SQL Server, complex query - sql

I have an Azure SQL Database table which is filled by importing XML-files.
The order of the files is random so I could get something like this:
ID | Name | DateFile | IsCorrection | Period | Other data
1 | Mr. A | March, 1 | false | 3 | Foo
20 | Mr. A | March, 1 | true | 2 | Foo
13 | Mr. A | Apr, 3 | true | 2 | Foo
4 | Mr. B | Feb, 1 | false | 2 | Foo
This table is joined with another table, which is also joined with a 3rd table.
I need to get the join of these 3 tables for the person with the newest data, based on Period, DateFile and Correction.
In my above example, Id=1 is the original data for Period 3, I need this record.

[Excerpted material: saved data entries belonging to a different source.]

(** * A shallow embedding of go-verkle's node encoding and tree operations.

    The node decoder [ParseNode] of encoding.go is translated together with
    the parts of go-ethereum's [rlp] package it calls ([Split],
    [SplitString], [SplitList], [CountValues] and their [readKind] /
    [readSize] helpers) and [common.BytesToHash].  Bytes are [Byte.byte];
    sizes that come from length prefixes are [N], as the Go code reads them
    into a [uint64]. *)

From Stdlib Require Import Strings.Byte NArith ZArith Lia.
From stdpp Require Import base list sorting.

Local Set Warnings "-register-all".
Open Scope N_scope.

(** ** Results and errors *)

Inductive error :=
| ErrUnexpectedEOF        (* io.ErrUnexpectedEOF *)
| ErrCanonSize            (* rlp.ErrCanonSize *)
| ErrValueTooLarge        (* rlp.ErrValueTooLarge *)
| ErrExpectedString       (* rlp.ErrExpectedString *)
| ErrExpectedList         (* rlp.ErrExpectedList *)
| ErrInvalidNodeEncoding  (* errors.New(ErrInvalidNodeEncoding) *)
| ErrIndexOutOfRange      (* runtime panic: index out of range *)
| ErrValueNotPresent      (* errValueNotPresent: NotFound *)
| ErrOpaque               (* descent through a hashed node *)
| ErrInsertIntoHashed
| ErrDepthExceeded
| ErrKeyOutOfOrder.

Inductive result (A : Type) :=
| Ok (a : A)
| Err (e : error).
Arguments Ok {A} a.
Arguments Err {A} e.

Definition bind {A B} (m : result A) (k : A -> result B) : result B :=
  match m with Ok a => k a | Err e => Err e end.

Notation "x <- m ;; k" := (bind m (fun x => k))
  (at level 100, m at level 99, right associativity).

(** ** Bytes *)

#[global] Instance byte_eq_decision : EqDecision byte := Byte.byte_eq_dec.

Definition bval (b : byte) : N := Byte.to_N b.

Definition byte_of (n : N) : byte :=
  match Byte.of_N n with Some b => b | None => x00 end.

(** Big-endian value of a byte string. *)
Definition be_N (bs : list byte) : N :=
  fold_left (fun acc b => acc * 256 + bval b) bs 0.

(** ** go-ethereum rlp/raw.go *)

Module RLP.

Inductive Kind := Byte | String | List.

Definition kind_eqb (a b : Kind) : bool :=
  match a, b with
  | Byte, Byte | String, String | List, List => true
  | _, _ => false
  end.

(** [readSize]: the [slen] bytes at the start of [b] as a big-endian size,
    rejecting sizes below 56 and sizes with a leading zero byte. *)
Definition readSize (b : list byte) (slen : N) : result N :=
  if N.of_nat (length b) <? slen then Err ErrUnexpectedEOF
  else
    let s := be_N (firstn (N.to_nat slen) b) in
    let b0 := match b with c :: _ => bval c | [] => 0 end in
    if (s <? 56) || (b0 =? 0) then Err ErrCanonSize else Ok s.

(** [readKind]: kind, tag size and content size of the first value. *)
Definition readKind (buf : list byte) : result (Kind * N * N) :=
  match buf with
  | [] => Err ErrUnexpectedEOF
  | b :: rest =>
      let n := bval b in
      let r :=
        if n <? 128 then Ok (Byte, 0, 1)
        else if n <? 184 then
          (* reject strings that should have been single bytes *)
          if (n - 128 =? 1)
             && match rest with c :: _ => bval c <? 128 | [] => false end
          then Err ErrCanonSize
          else Ok (String, 1, n - 128)
        else if n <? 192 then
          cs <- readSize rest (n - 183) ;; Ok (String, n - 183 + 1, cs)
        else if n <? 248 then Ok (List, 1, n - 192)
        else
          cs <- readSize rest (n - 247) ;; Ok (List, n - 247 + 1, cs) in
      bind r (fun '(k, ts, cs) =>
        (* reject values larger than the input slice *)
        if N.of_nat (length buf) - ts <? cs then Err ErrValueTooLarge
        else Ok (k, ts, cs))
  end.

(** [Split]: the content of the first value and the bytes after it. *)
Definition Split (b : list byte) : result (Kind * list byte * list byte) :=
  bind (readKind b) (fun '(k, ts, cs) =>
    Ok (k, firstn (N.to_nat cs) (skipn (N.to_nat ts) b),
        skipn (N.to_nat (ts + cs)) b)).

But in the same file was also a correction for Period 2 (Id=20) and in the file of April, the data was corrected again (Id=13).
So for Period 3, I need Id=1, for Period 2 I need Id=13 because it has the last corrected data and I need Id=4 because it is another person.
I would like to do this in a view, but using a stored procedure would not be a problem.
I have no idea how to solve this. Any pointers will be much appreciated.
EDIT:
My datamodel is of course much more complex than this sample. DateFile and Period are DateTime types in the table. Actually Period is two DateTime columns: StartPeriod and EndPeriod.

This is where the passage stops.